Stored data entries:
══════

(** ** The loop that reads the start-up lines *)

Lemma reads_startup w w' k evs x r :
  rx w = x :: r -> nonempty (PyStr.strip x.2) = true ->
  reads (logged (EvPrint (DeviceLine (PyStr.strip x.2))) (with_rx r w)) w' k evs ->
  reads w w' (S k) (EvPrint (DeviceLine (PyStr.strip x.2)) :: evs).
Proof.
  intros Erx Hne [H1 H2 H3 H4 H5 H6 H7 H8]; simpl in *.
  split; rewrite ?Erx; simpl; try done.
  - by rewrite H2, <- !app_assoc.
  - unfold nonblank_lines in *; simpl. by rewrite Hne, H3.
  - by constructor.
Qed.

Lemma startup_loop_S fuel msgs t0 w :
  main_raspy.startup_loop (S fuel) msgs t0 w =
  if clock w - t0 <? 3000 then
    match rx w with
    | x :: r =>
        if arrived (clock w) x then
          if nonempty (PyStr.strip x.2) then
            main_raspy.startup_loop fuel (msgs ++ [PyStr.strip x.2]) (clock w)
              (logged (EvPrint (DeviceLine (PyStr.strip x.2))) (with_rx r w))
          else main_raspy.startup_loop fuel msgs t0 (with_rx r w)
        else main_raspy.startup_loop fuel msgs t0 (tick 100 w)
    | [] => main_raspy.startup_loop fuel msgs t0 (tick 100 w)
    end
  else Ret msgs w.
Proof.
  cbn [main_raspy.startup_loop]. unfold bind at 1. unfold time at 1.
  destruct (clock w - t0 <? 3000); [|reflexivity].
  unfold bind at 1. unfold ser_in_waiting.
  destruct (rx w) as [|x r] eqn:Erx; [reflexivity|].
  destruct (arrived (clock w) x); [|reflexivity].
  unfold bind at 1. unfold ser_readline_strip. rewrite Erx.
  destruct (nonempty (PyStr.strip x.2)); reflexivity.
Qed.

Lemma startup_loop_returns fuel : forall msgs t0 w,
  0 <= clock w - t0 ->
  (iterations_left t0 w < fuel)%nat ->
  exists msgs' w', main_raspy.startup_loop fuel msgs t0 w = Ret msgs' w'.
Proof.
  induction fuel as [|fuel IH]; intros msgs t0 w He Hf; [lia|].
  rewrite startup_loop_S.
  destruct (clock w - t0 <? 3000) eqn:Hlt; [|eauto].
  apply Z.ltb_lt in Hlt.
  assert (Hpoll : exists msgs' w',
            main_raspy.startup_loop fuel msgs t0 (tick 100 w) = Ret msgs' w').
  { apply IH; unfold iterations_left in *; simpl; lia. }
  destruct (rx w) as [|x r] eqn:Erx; [exact Hpoll|].
  destruct (arrived (clock w) x); [|exact Hpoll].
  destruct (nonempty _).
  - apply IH; unfold iterations_left in *; simpl; rewrite ?Erx in *; simpl in *; lia.
  - apply IH; unfold iterations_left in *; simpl; rewrite ?Erx in *; simpl in *; lia.
Qed.

(** When the start-up loop returns, 3000 ms have passed since the last line
    it showed, or since [timeout_start] when it showed none: a line restarts
    the whole wait. *)
Lemma startup_loop_spec fuel : forall msgs t0 w msgs' w',
  (exists j, clock w - t0 = 100 * j /\ 0 <= j <= 30) ->
  main_raspy.startup_loop fuel msgs t0 w = Ret msgs' w' ->
  exists k evs,
    reads w w' k evs /\
    msgs' = msgs ++ shown evs /\
    quiet_after (clock w - t0) evs = 3000.
Proof.
  induction fuel as [|fuel IH]; intros msgs t0 w msgs' w' (j & Hj & Hj30) Hrun;
    [discriminate|].
  rewrite startup_loop_S in Hrun.
  destruct (clock w - t0 <? 3000) eqn:Hlt.
  2:{ apply Z.ltb_ge in Hlt. inversion Hrun; subst msgs' w'.
      exists O, []. split; [apply reads_nil|]. simpl. rewrite app_nil_r. split; [done|lia]. }
  apply Z.ltb_lt in Hlt.
  assert (Hpoll : main_raspy.startup_loop fuel msgs t0 (tick 100 w) = Ret msgs' w' ->
    exists k evs,
      reads w w' k evs /\ msgs' = msgs ++ shown evs /\
      quiet_after (clock w - t0) evs = 3000).
  { intros Hp.
    destruct (IH msgs t0 (tick 100 w) msgs' w') as (k & evs & Hr & Hm & Hq); [|done|].
    { exists (j + 1). simpl. lia. }
    exists k, (EvSleep 100 :: evs).
    split; [by apply reads_tick|]. simpl in *.
    replace (clock w - t0 + 100) with (clock w + 100 - t0) by lia. done. }
  destruct (rx w) as [|x r] eqn:Erx; [by apply Hpoll|].
  destruct (arrived (clock w) x) eqn:Harr; [|by apply Hpoll].
  clear Hpoll.
  destruct (nonempty (PyStr.strip x.2)) eqn:Hne.
  - eapply IH in Hrun as (k & evs & Hr & Hm & Hq); [|exists 0; simpl; lia].
    eexists (S k), _.
    split; [by eapply reads_startup|]. simpl in *.
    rewrite Z.sub_diag in Hq. by rewrite Hm, <- app_assoc.
  - eapply IH in Hrun as (k & evs & Hr & Hm & Hq); [|exists j; simpl; lia].
    exists (S k), evs.
    split; [by eapply reads_blank|]. done.
Qed.

Lemma startup_loop_total w fuel :
  (enough_fuel w <= fuel)%nat ->
  exists msgs w' k evs,
    main_raspy.startup_loop fuel [] (clock w) w = Ret msgs w' /\
    reads w w' k evs /\
    msgs = shown evs /\
    quiet_after 0 evs = 3000.
Proof.
  intros Hf.
  destruct (startup_loop_returns fuel [] (clock w) w) as (msgs & w' & Hrun).
  { lia. }
  { unfold enough_fuel, iterations_left in *. lia. }
  destruct (startup_loop_spec fuel [] (clock w) w msgs w') as (k & evs & Hr & Hm & Hq);
    [exists 0; lia|done|].
  exists msgs, w', k, evs. rewrite Z.sub_diag in Hq. done.
Qed.

Lemma polls_step_100 t u :
  t + 100 <= u -> polls 100 t u = EvSleep 100 :: polls 100 (t + 100) u.
Proof.
  intros Hu. unfold polls.
  replace ((u - t) / 100) with (Z.succ ((u - (t + 100)) / 100)) by lia.
  rewrite Z2Nat.inj_succ by lia. reflexivity.
Qed.

Lemma settle_nil q t : settle q t [] = (polls 100 t (q + 2900 + 100), []).
Proof. reflexivity. Qed.

Lemma settle_cons q t x r :
  settle q t (x :: r) =
  let last := q + 2900 in
  let u := first_look 100 t x.1 in
  if u <=? last then
    if nonempty (PyStr.strip x.2) then
      (polls 100 t u ++ EvPrint (DeviceLine (PyStr.strip x.2)) :: (settle u u r).1,
       (settle u u r).2)
    else (polls 100 t u ++ (settle q u r).1, (settle q u r).2)
  else (polls 100 t (last + 100), x :: r).
Proof. reflexivity. Qed.

(** A poll while the next line is not there. *)
Lemma settle_wait q t l :
  t <= q + 2900 ->
  match l with x :: _ => arrived t x = false | [] => True end ->
  settle q t l = (EvSleep 100 :: (settle q (t + 100) l).1, (settle q (t + 100) l).2).
Proof.
  intros Ht Hna. destruct l as [|x r].
  - rewrite !settle_nil. cbn [fst snd]. by rewrite polls_step_100 by lia.
  - rewrite !settle_cons. cbv zeta.
    unfold arrived in Hna. apply Z.leb_gt in Hna.
    assert (Hu : first_look 100 t x.1 = first_look 100 (t + 100) x.1 /\
                 t + 100 <= first_look 100 t x.1).
    { unfold first_look.
      destruct (Z.leb_spec x.1 t); [lia|].
      destruct (Z.leb_spec x.1 (t + 100)); lia. }
    destruct Hu as [<- Hu].
    destruct (first_look 100 t x.1 <=? q + 2900) eqn:Hin.
    + rewrite (polls_step_100 t) by lia.
      destruct (nonempty _); reflexivity.
    + cbn [fst snd]. by rewrite polls_step_100 by lia.
Qed.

══════

• Task requirements:
The response must hold only the lines above from the line with "settle q t l" through the line with "t + 100 <= first_look", each copied exactly, both ends kept.

• Task response:
  settle q t l = (EvSleep 100 :: (settle q (t + 100) l).1, (settle q (t + 100) l).2).
Proof.
  intros Ht Hna. destruct l as [|x r].
  - rewrite !settle_nil. cbn [fst snd]. by rewrite polls_step_100 by lia.
  - rewrite !settle_cons. cbv zeta.
    unfold arrived in Hna. apply Z.leb_gt in Hna.
    assert (Hu : first_look 100 t x.1 = first_look 100 (t + 100) x.1 /\
                 t + 100 <= first_look 100 t x.1).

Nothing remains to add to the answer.